The first issue is that Certbot adds an extra level of permissions
to TLS private keys. As covered by Certbot's documentation, from
Certbot version 0.29.0, private keys for certificates are specifically
root-only. This means that you can't give Exim access to the TLS
keys it needs just by chgrp'ing
/etc/letsencrypt/archive to the Exim group and then making them
mode 0750; you must also specifically chgrp and chmod the private
key files. This can be automated with a deploy hook script, which
will be run when certificates are renewed.
(Documentation for deploy hooks is hidden away in the discussion of renewing certificates.)
The second issue is that deploy hooks do exactly and only what they're documented to do, which means that deploy hooks do not run the first time you get a certificate. After all, the first time is not a renewal, and Certbot said specifically that deploy hooks run on renewal, not 'any time a certificate is issued'. This means that all of your deployment automation, including changing TLS private key permissions so that your daemons can access the keys, won't happen when you get your initial certificate. You get to do it all by hand.
(You can't easily do it by running your deployment script by hand, because your deployment script is probably counting on various environment variables that Certbot sets.)

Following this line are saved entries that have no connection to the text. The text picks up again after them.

(** X8.  A tag of wire type 4 is rejected as an end-group outside a group,
    whatever its field number; a tag of another wire type whose field
    number reads as zero or negative in 32 bits is rejected as an illegal
    tag. *)
Theorem Unmarshal_bad_tag (fs : list field) (fn wt : Z) (rest : list byte)
    (m : Header) :
  forallb field_ok fs = true ->
  0 <= fn < 2 ^ 61 -> 0 <= wt < 8 ->
  len (fields_bytes fs ++ tag_bytes fn wt ++ rest) <= MaxInt ->
  (wt = 4 ->
   Unmarshal m (fields_bytes fs ++ tag_bytes fn wt ++ rest) = Err ErrEndGroup)
  /\ (wt <> 4 -> int32 fn <= 0 ->
      Unmarshal m (fields_bytes fs ++ tag_bytes fn wt ++ rest)
      = Err (ErrIllegalTag (int32 fn) (8 * fn + wt))).
Proof.
  intros Hok Hfn Hwt Hmax.
  assert (Hfok : fieldNum_ok fn = true) by (unfold fieldNum_ok; lia).
  assert (Hne : tag_bytes fn wt ++ rest <> []).
  { pose proof (tag_bytes_length fn wt).
    destruct (tag_bytes fn wt); [simpl in *; lia|discriminate]. }
  assert (Hf : forall m',
    Unmarshal_field (fields_bytes fs ++ tag_bytes fn wt ++ rest) m' (len (fields_bytes fs))
    = if wt =? 4 then Err ErrEndGroup
      else if int32 fn <=? 0 then Err (ErrIllegalTag (int32 fn) (8 * fn + wt))
      else Unmarshal_field (fields_bytes fs ++ tag_bytes fn wt ++ rest) m'
             (len (fields_bytes fs))).
  { intros m'. unfold Unmarshal_field.
    rewrite tag_bytes_decode by assumption. cbn [mbind outcome_bind].
    destruct (tag_split fn wt ltac:(lia) Hwt) as [-> ->].
    rewrite (int_small wt) by (unfold MaxInt; lia).
    destruct (wt =? 4); [reflexivity|].
    destruct (int32 fn <=? 0); reflexivity. }
  split.
  - intros ->. apply Unmarshal_stops; try assumption.
    intros m'. left. eexists. split; [|reflexivity]. rewrite Hf. reflexivity.
  - intros Hwt4 Hneg. apply Unmarshal_stops; try assumption.
    intros m'. left. eexists. split; [|reflexivity]. rewrite Hf.
    destruct (wt =? 4) eqn:E; [lia|].
    destruct (int32 fn <=? 0) eqn:E2; [reflexivity|lia].
Qed.

Lemma Unmarshal_bad_tag_witness :
  forallb field_ok [FSeq 7] = true
  /\ Unmarshal Header_zero (fields_bytes [FSeq 7] ++ tag_bytes 0 2 ++ [x00])
     = Err (ErrIllegalTag 0 2).
Proof.
  split; [reflexivity|].
  apply (proj2 (Unmarshal_bad_tag [FSeq 7] 0 2 [x00] Header_zero eq_refl
                  ltac:(lia) ltac:(lia) ltac:(apply Z.leb_le; vm_compute; reflexivity)));
    [lia|vm_compute; discriminate].
Defined.

Lemma tag_nonempty (fn wt : Z) (rest : list byte) : tag_bytes fn wt ++ rest <> [].
Proof.
  pose proof (tag_bytes_length fn wt).
  destruct (tag_bytes fn wt); [simpl in *; lia|discriminate].
Qed.

(** X9.  A field of an unknown number with wire type 6 or 7 makes
    [skipHeader], and with it [Unmarshal], return the illegal-wire-type
    error. *)
Theorem Unmarshal_illegal_wire_type (fs : list field) (fn wt : Z)
    (rest : list byte) (m : Header) :
  forallb field_ok fs = true ->
  7 <= fn < 2 ^ 31 -> wt = 6 \/ wt = 7 ->
  len (fields_bytes fs ++ tag_bytes fn wt ++ rest) <= MaxInt ->
  skipHeader (tag_bytes fn wt ++ rest) = Err (ErrIllegalWireType wt)
  /\ Unmarshal m (fields_bytes fs ++ tag_bytes fn wt ++ rest)
     = Err (ErrIllegalWireType wt).
Proof.
  intros Hok Hfn Hwt Hmax.
  assert (Hfok : fieldNum_ok fn = true) by (unfold fieldNum_ok; lia).
  assert (Hs : skipHeader (tag_bytes fn wt ++ rest) = Err (ErrIllegalWireType wt)).
  { unfold skipHeader.
    replace (2 * length (tag_bytes fn wt ++ rest) + 1)%nat
      with (S (2 * length (tag_bytes fn wt ++ rest))) by lia.
    rewrite skipHeader_fuel_tag by (assumption || lia).
    destruct Hwt; subst; reflexivity. }
  split; [exact Hs|].
  apply Unmarshal_stops; try assumption; [apply tag_nonempty|].
  intros m'. left. eexists. split; [|reflexivity].
  rewrite Unmarshal_field_default by lia. rewrite Hs. reflexivity.
Qed.

Lemma Unmarshal_illegal_wire_type_witness :
  forallb field_ok [FSeq 7] = true
  /\ Unmarshal Header_zero (fields_bytes [FSeq 7] ++ tag_bytes 9 7 ++ [])
     = Err (ErrIllegalWireType 7).
Proof.
  split; [reflexivity|].
  apply (Unmarshal_illegal_wire_type [FSeq 7] 9 7 [] Header_zero eq_refl);
    [lia|right; reflexivity|apply Z.leb_le; vm_compute; reflexivity].
Defined.

(** The three ways a string field's declared length can be wrong. *)
Lemma read_string_bad_length (L : Z) (pre rest : list byte) :
  0 <= L < 2 ^ 64 -> len (pre ++ varint L ++ rest) <= MaxInt ->
  (2 ^ 63 <= L ->
   read_string (pre ++ varint L ++ rest) (len pre) = Err ErrInvalidLengthHeader)
  /\ (L < 2 ^ 63 -> len pre + len (varint L) + L <= MaxInt -> len rest < L ->
      read_string (pre ++ varint L ++ rest) (len pre) = Err ErrUnexpectedEOF)
  /\ (L < 2 ^ 63 -> MaxInt < len pre + len (varint L) + L ->
      read_string (pre ++ varint L ++ rest) (len pre) = Panic PanicSlice).
Proof.
  intros HL Hmax.
  pose proof (len_nonneg pre). pose proof (len_nonneg rest).
  pose proof (len_nonneg (varint L)).
  assert (Hsum : len pre + len (varint L) + len rest <= MaxInt)
    by (revert Hmax; len_tac).
  unfold read_string. rewrite varint_uint64_varint by assumption.
  cbn [mbind outcome_bind]. rewrite !len_app.
  split; [|split].
  - intros Hbig.
    assert (Hi : int L = L - 2 ^ 64).
    { unfold int. replace (L + 2 ^ 63) with (L - 2 ^ 63 + 1 * 2 ^ 64) by lia.
      rewrite Z_mod_plus_full. rewrite Z.mod_small; lia. }
    rewrite Hi. if_true. reflexivity.
  - intros Hsmall Hfit Hshort.
    rewrite (int_small L) by (unfold MaxInt; lia). if_false.
    rewrite int_small by (unfold MaxInt in *; lia). if_true. reflexivity.
  - intros Hsmall Hover.
    rewrite (int_small L) by (unfold MaxInt; lia). if_false.
    assert (Hi : int (len pre + len (varint L) + L)
                 = len pre + len (varint L) + L - 2 ^ 64).
    { unfold int, MaxInt in *.
      replace (len pre + len (varint L) + L + 2 ^ 63)
        with (len pre + len (varint L) + L - 2 ^ 63 + 1 * 2 ^ 64) by lia.
      rewrite Z_mod_plus_full. rewrite Z.mod_small; lia. }
    rewrite Hi. unfold MaxInt in *. if_false.
    unfold slice.
    destruct (len pre + len (varint L) <? 0) eqn:E1; [lia|].
    destruct (len pre + len (varint L) + L - 2 ^ 64 <? len pre + len (varint L)) eqn:E2;
      [|lia].
    reflexivity.
Qed.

We currently get out of this by doing the chgrp and chmod by hand when we get our initial TLS certificates; this adds an extra manual step to initial host setup and conversions to Certbot, which is annoying. If we had more intricate deployment, I think we would have to force an immediate renewal after the TLS certificate had been issued, and to avoid potentially running into rate limits we might want to make our first TLS certificate be a test certificate. Conveniently, there are already other reasons to do this.